Our model with variable-wise attention can further verify important physical insights. For instance, we have found that although the scale is different, the form of attention concentration is surprisingly the same regardless of the directions (Results for other variables are reported in⁵¹). This directional homogeneity strongly implies that the bird-bird interaction is more like a near-sighted version of the Vicsek model, differs from the distance-based force models like AOUP which must exhibit directional heterogeneity. In conclusion, AgentNet employed the position and velocity (heading direction) of neighboring birds into its prediction, thereby showing better prediction compared to the non-interactive baseline and qualitatively plausible interaction range.

Conclusion

This study proposed AgentNet, a generalized framework for the data-driven modeling of a complex system. We demonstrated the flexibility, capability, and interpretability of our framework with large-scale data from various complex systems. Our framework is universally applicable to agent-based systems that are governed by pairwise interactions and for which a sufficient amount of data is available. The proposed framework can infer and visualize variable-wise interaction strength between agents, which could assist researchers in gaining clearer insights into given systems and their dynamics. Furthermore, AgentNet is scalable for an arbitrary number of agents due to the nature of GNNs, thus facilitating free-form simulation of the desired system with any initial condition. Since attention values from our model can be directly interpretable as a variable-wise interaction strength function, we expect that AgentNet will be useful in heterogeneous settings where each state variable interacts with different neighbors.

There are a great number of domains in which AgentNet is anticipated to exhibit its full potential. As we demonstrated via AOUP and CS, the analysis of active matter such as bacterial cells^52,64, animal flocks^{12,13,14,15,16}, or pedestrian dynamics^22,23 may greatly benefit from our approach. Also, since GNNs were originally proposed for data with graph structures, AgentNet may yield data-driven models of both agent and node dynamics of a network by incorporating an adjacency matrix instead of assuming a complete graph. AgentNet can retrieve the underlying graph and interaction strength from data, which encompasses the research fields of epidemic dynamics⁶⁵, network identification, and various inverse Ising problems⁷. We could further apply different encoders and decoders to improve the performance and include available domain knowledge. For instance, a Gaussian mixture model⁴⁷ or variational model²³ that could approximate an arbitrary distribution may be suitable to approximate multimodal or highly irregular distributions.

One limitation of the current work is that AgentNet cannot fully capture three or higher orders of interactions.
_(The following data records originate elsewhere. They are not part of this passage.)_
(** * nvidia-pstated: the per-device control loop of [src/main.c]

    A shallow embedding of the daemon's control code: the device record
    [gpuState], the three control operations [get_supported_clocks],
    [set_clocks] and [enter_pstate], and the phases of [run] (handle
    sorting, id validation, the monitoring loop and the exit phase).

    The vendor libraries (NVAPI, NVML) are outside the program.  They are
    modelled by a [Driver]: one reply function per library entry point,
    which may depend on the whole history of calls issued so far, so that
    any deterministic hardware behaviour over time can be described.  Every
    call the program issues is appended to the log [calls].

    The module [Nvapi] embeds [src/nvapi.c], the run-time loader of the
    NVAPI library, in the same way over a [System], and [cleanup] embeds the
    end of [run]. *)

From stdpp Require Import base option list.
From Stdlib Require Import ZArith Lia.
From Stdlib Require String Ascii.

Local Open Scope Z_scope.

(** ** Machine integers *)

(** [unsigned int] is 32 bits wide; arithmetic on it and conversions to it
    wrap around. *)
Definition wrap32 (x : Z) : Z := x mod 2 ^ 32.

(** ** Constants of [main.c] *)

Definition ITERATIONS_BEFORE_SWITCH : Z := 30.
Definition PERFORMANCE_STATE_HIGH : Z := 16.
Definition PERFORMANCE_STATE_LOW : Z := 8.
Definition SLEEP_INTERVAL : Z := 100.
Definition TEMPERATURE_THRESHOLD : Z := 80.
Definition CLOCK_FREQ_MEM_HIGH : Z := 0.
Definition CLOCK_FREQ_GPU_HIGH : Z := 0.
Definition CLOCK_FREQ_MEM_LOW : Z := 0.
Definition CLOCK_FREQ_GPU_LOW : Z := 0.
Definition ENABLE_CLOCK_FALLBACK : bool := true.

(** The capacity of the device arrays; the value is the one of the vendor
    header [nvapi.h]. *)
Definition NVAPI_MAX_PHYSICAL_GPUS : nat := 64.
Lemma for_each_cons_Ok {A B : Type} (body : A -> result (list B)) x xs ys :
  for_each body (x :: xs) = Ok ys <->
  exists zs ws, body x = Ok zs /\ for_each body xs = Ok ws /\ ys = zs ++ ws.
Proof.
  simpl. rewrite bind_Ok. split.
  - intros (zs & Hx & H). apply bind_Ok in H as (ws & Hxs & H).
    injection H as <-. eauto.
  - intros (zs & ws & Hx & Hxs & ->). exists zs. split; [exact Hx|].
    apply bind_Ok. exists ws. split; [exact Hxs | reflexivity].
Qed.

(** A loop that ends gave, for each element, the sensors of its body. *)
Lemma for_each_Ok {A B : Type} (body : A -> result (list B)) xs ys :
  for_each body xs = Ok ys <->
  exists yss, Forall2 (fun x zs => body x = Ok zs) xs yss /\ ys = concat yss.
Proof.
  revert ys. induction xs as [|x xs IH]; intros ys.
  - simpl. split.
    + intros [= <-]. exists []. split; [constructor | reflexivity].
    + intros (yss & HF & ->). inversion HF. reflexivity.
  - rewrite for_each_cons_Ok. split.
    + intros (zs & ws & Hx & Hxs & ->).
      apply IH in Hxs as (yss & HF & ->).
      exists (zs :: yss). split; [constructor; assumption | reflexivity].
    + intros (yss & HF & ->). inversion HF as [|? zs ? yss' Hx HF']; subst.
      exists zs, (concat yss'). split; [exact Hx|]. split; [|reflexivity].
      apply IH. eauto.
Qed.

(** A loop whose body never raises ends. *)
Lemma for_each_total {A B : Type} (body : A -> result (list B)) xs :
  Forall (fun x => exists zs, body x = Ok zs) xs ->
  exists ys, for_each body xs = Ok ys.
Proof.
  induction 1 as [|x xs (zs & Hx) _ (ws & Hxs)].
  - exists []. reflexivity.
  - exists (zs ++ ws). apply for_each_cons_Ok. eauto.
Qed.

Lemma for_each_elem {A B : Type} (body : A -> result (list B)) xs ys x :
  for_each body xs = Ok ys -> x ∈ xs ->
  exists zs, body x = Ok zs /\ zs ⊆ ys.
Proof.
  revert ys. induction xs as [|x' xs IH]; intros ys Hys Hx.
  - inversion Hx.
  - apply for_each_cons_Ok in Hys as (zs & ws & Hx' & Hxs & ->).
    apply elem_of_cons in Hx as [->|Hx].
    + exists zs. split; [exact Hx'|]. intros z Hz. apply elem_of_app. auto.
    + destruct (IH ws Hxs Hx) as (zs' & Hb & Hsub).
      exists zs'. split; [exact Hb|]. intros z Hz. apply elem_of_app. auto.
Qed.

Lemma for_each_Forall {A B : Type} (P : B -> Prop)
    (body : A -> result (list B)) xs ys :
  (forall x zs, x ∈ xs -> body x = Ok zs -> Forall P zs) ->
  for_each body xs = Ok ys -> Forall P ys.
Proof.
  revert ys. induction xs as [|x xs IH]; intros ys HP Hys.
  - injection Hys as <-. constructor.
  - apply for_each_cons_Ok in Hys as (zs & ws & Hx & Hxs & ->).
    apply Forall_app. split.
    + apply (HP x); [left | exact Hx].
    + apply IH; [|exact Hxs]. intros x' zs' Hin. apply HP. right. exact Hin.
Qed.

Lemma elem_of_range lo hi i : i ∈ range lo hi <-> lo <= i < hi.
Proof.
  unfold range. rewrite list_elem_of_fmap. split.
  - intros (n & -> & Hn). apply elem_of_seq in Hn. lia.
  - intros H. exists (Z.to_nat (i - lo)). split; [lia|].
    apply elem_of_seq. lia.
Qed.

Lemma NoDup_range lo hi : NoDup (range lo hi).
Proof.
  unfold range. apply NoDup_fmap_2; [|apply NoDup_seq].
  intros n m H. lia.
Qed.

(** The instances 1..count, as [range(1, count + 1)] gives them. *)
Lemma range_from_1 count :
  range 1 (count + 1) = Z.of_nat <$> seq 1 (Z.to_nat count).
Proof.
  unfold range. replace (count + 1 - 1) with count by lia.
  rewrite <- fmap_S_seq, <- list_fmap_compose.
  apply list_fmap_ext. intros _ i _. simpl. lia.
Qed.

(** ** Strings *)

Lemma str_or_Some_app a b c d :
  LambdaSensor.str_or (Some (a +:+ String c b)) d = a +:+ String c b.
Proof. destruct a; reflexivity. Qed.

Lemma str_or_None d : LambdaSensor.str_or None d = d.
Proof. reflexivity. Qed.

Lemma append_cons c a b : String c a +:+ b = String c (a +:+ b).
Proof. reflexivity. Qed.

Lemma append_nil_l a : "" +:+ a = a.
Proof. reflexivity. Qed.

Lemma append_nil_r a : a +:+ "" = a.
Proof.
  induction a as [|c a IH]; [reflexivity|].
  rewrite append_cons, IH. reflexivity.
Qed.

Lemma append_length a b :
  String.length (a +:+ b) = (String.length a + String.length b)%nat.
Proof.
  induction a as [|c a IH]; [reflexivity|].
  rewrite append_cons. simpl. rewrite IH. reflexivity.
Qed.

Lemma append_assoc a b c : (a +:+ b) +:+ c = a +:+ (b +:+ c).
Proof.
  induction a as [|x a IH]; [reflexivity|].
  rewrite !append_cons, IH. reflexivity.
Qed.

(** ** The constructor *)

(** C9. A sensor constructed with [txt_mapping] true exposes no unit of
    measurement, no device class, no state class and no display precision,
    whatever unit, device class, state class and precision it is constructed
    with. *)
Theorem state_sensor_exposes_no_attributes
    (sensor_id name unit : string) (address : Z) (scale : float)
    (state_class : string) (device_class : option SensorDeviceClass)
    (relative_address : Z) (data_type device_type : option string)
    (precision : option Z) (entity_id unique_id : option string) :
  let self :=
    LambdaSensor.__init__ sensor_id name unit address scale state_class
      device_class relative_address data_type device_type true precision
      entity_id unique_id in
  LambdaSensor._attr_native_unit_of_measurement self = None /\
  LambdaSensor._attr_device_class self = None /\
  LambdaSensor._attr_state_class self = None /\
  LambdaSensor._attr_suggested_display_precision self = None.
Proof. repeat split. Qed.

(** The same on the sensors of a template: an entry marked [txt_mapping]
    gives a sensor without the four attributes, whatever else it says. *)
Lemma templated_state_sensor_attributes str_format coordinator legacy
    name_prefix prefix idx base_address sensor_id sensor_info sensors :
  Info.txt_mapping sensor_info = Some true ->
  templated_sensor str_format coordinator legacy name_prefix prefix idx
    base_address (sensor_id, sensor_info) = Ok sensors ->
  Forall (fun self =>
            LambdaSensor._attr_native_unit_of_measurement self = None /\
            LambdaSensor._attr_device_class self = None /\
            LambdaSensor._attr_state_class self = None /\
            LambdaSensor._attr_suggested_display_precision self = None)
    sensors.
Proof.
  intros Htxt. unfold templated_sensor.
  intros H. apply bind_Ok in H as (rel & _ & H).
  destruct (Coordinator.is_register_disabled _ _).
  { injection H as <-. constructor. }
  apply bind_Ok in H as ([[[nm sid] eid] uid] & _ & H).
  injection H as <-. rewrite Htxt. repeat constructor.
Qed.
Lemma activity_join_outcomes_witness :
  Activity.handler
    (Activity.JoinEvent (MembersChangedSignal "" [7] [] [] [] 0 0))
    (deliver Activity.handler activity_42
       (Activity.CallJoin ::
        map Activity.JoinEvent negotiation_callbacks)).1 =
    (Activity.set_chans (Some text_chan) (Some tubes_chan)
       (Activity.set_joined (VBool true)
          (Activity.set_join_command
             (Some (JoinCommand.set_finished true
                      (deliver JoinCommand.handler
                         (JoinCommand.init (Some 42)) negotiation_events).1))
             (deliver Activity.handler activity_42
                (Activity.CallJoin ::
                 map Activity.JoinEvent negotiation_callbacks)).1)),
     [Activity.Join (EmitFinished None);
      Activity.ConnectMembersChanged;
      Activity.ConnectClosed;
      Activity.EmitJoined true (VStr "None")],
     inr tt).
Proof.
  apply (proj2 (activity_join_outcomes
                  (deliver Activity.handler activity_42
                     (Activity.CallJoin ::
                      map Activity.JoinEvent negotiation_callbacks)).1
                  (deliver JoinCommand.handler
                     (JoinCommand.init (Some 42)) negotiation_events).1
                  eq_refl)
           (MembersChangedSignal "" [7] [] [] [] 0 0)
           (JoinCommand.set_finished true
              (deliver JoinCommand.handler
                 (JoinCommand.init (Some 42)) negotiation_events).1)
           (inr tt) text_chan eq_refl eq_refl).
  - unfold text_chan. simpl. by repeat constructor.
  - unfold text_chan. simpl. by repeat constructor.
Defined.
(** * pubsub_service: the broker engine and its stream session

    A shallow embedding of [src/models.py], [src/manager.py] and the
    websocket endpoint of [src/main.py], followed by the properties of the
    broker that the specification states.

    Conventions of the embedding.
    - A Python [dict] whose iteration order reaches the wire (a topic's
      [subscribers]) is an insertion-ordered association list ([PyDict]);
      the two registries of the manager, whose order no operation on the
      broker state depends on, are finite maps, and a Python [set] is a
      finite set.
    - [async def] bodies run under [self.lock], so each broker operation is
      one atomic computation in a state-and-exception monad over the whole
      world: the manager, the sockets (owned by the transport) and the
      frames put on the wire.
    - The [ts] field of server frames is read from the wall clock and is
      left out of the frames. *)

From Stdlib Require Import ZArith Lia.
From stdpp Require Import base option list strings gmap.

Set Warnings "-register-all".

(** ** Insertion-ordered dictionaries with string keys *)

Module PyDict.
Section dict.
Context {V : Type}.

(** [d.get(k)] *)
Fixpoint get (k : string) (d : list (string * V)) : option V :=
  match d with
  | [] => None
  | (k', v) :: d' => if decide (k' = k) then Some v else get k d'
  end.

(** [list(d.keys())] and [list(d.items())] *)
Definition keys (d : list (string * V)) : list string := d.*1.

Definition items (d : list (string * V)) : list (string * V) := d.

(** [k in d] *)
Definition contains (k : string) (d : list (string * V)) : bool :=
  bool_decide (k ∈ keys d).
(** ** From the measurement to the outcome *)

Lemma pool_candidates_total phases :
  exists l, pool_candidates phases = Ret l /\
            Forall (fun c => 0 < c) l /\ (phases <> [] -> In 1 l).
Proof.
  induction phases as [| approx phases IH].
  - exists []. split; [reflexivity |]. split; [constructor | congruence].
  - destruct (get_r_candidates_reduced approx) as (l & Hl & Hhd & _ & Hall).
    destruct IH as (rest & Hrest & Hpos & _).
    exists (l ++ rest). cbn [pool_candidates]. rewrite Hl. cbn [bind].
    rewrite Hrest. cbn [bind]. split; [reflexivity |]. split.
    + apply Forall_app. split; [| exact Hpos].
      eapply Forall_impl; [| exact Hall]. simpl. intros; lia.
    + intros _. apply in_or_app. left.
      destruct l as [| x l]; [discriminate Hhd |]. left. exact Hhd.
Qed.

Lemma accept_candidate_raise a N l e :
  accept_candidate a N l = Raise e ->
  e = PleaseSampleAgain \/ (e = ZeroDivisionError /\ N = 0).
Proof.
  induction l as [| c l IH]; simpl.
  - intros Heq. left. congruence.
  - unfold py_mod. destruct (Z.eqb_spec N 0) as [H0 | H0]; simpl.
    + intros Heq. right. split; [congruence | exact H0].
    + destruct ((a ^ c) mod N =? 1); [discriminate | exact IH].
Qed.

Lemma accept_candidate_no_diverge a N l : accept_candidate a N l <> Diverge.
Proof.
  induction l as [| c l IH]; simpl; [discriminate |].
  unfold py_mod. destruct (N =? 0); simpl; [discriminate |].
  destruct ((a ^ c) mod N =? 1); [discriminate | exact IH].
Qed.

Lemma factor_recovery_outcome a N r_candidates r :
  accept_candidate a N (sorted (py_set r_candidates)) = Ret r ->
  factor_recovery a N r = Raise OverflowError \/
  exists p q, factor_recovery a N r = Ret (p, q).
Proof.
  intros Hscan. apply accept_candidate_accepted in Hscan.
  destruct Hscan as (H0 & _ & Hv & _).
  pose proof (valid_period_modulus a N r H0 Hv) as HN.
  destruct (factor_recovery_spec a N r HN) as [(_ & Hov) | (_ & _ & q0 & _ & Hret)].
  - left. exact Hov.
  - right. eauto.
Qed.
The pairwise assumption is nearly the only inductive bias we have imposed on our model, which will require modification if the target system is expected to have strong higher-order interaction. First, by increasing the number of message passing layers, GNNs can employ information from further than one-hop neighbors and possibly capture the higher-order interactions among three or more agents. But these additional layers will significantly damage the interpretability of the model since it would integrate each variable-wise interaction strength into a more abstract representation. After several attention layers, each attention value loses concrete meanings and becomes more abstract with an unknown mixture of diverse interactions, in return for higher-order expressibility. Decomposing interaction strength interpretably by its order with an extended version of AgentNet would be an interesting future direction to explore. Another way to alleviate the pairwise assumption is to consider higher-order interactions directly in network construction. Applying a GNN with a hypergraph structure^66,67,68, one of the rapidly growing research areas in machine learning, to AgentNet would be a direct extension of the current study.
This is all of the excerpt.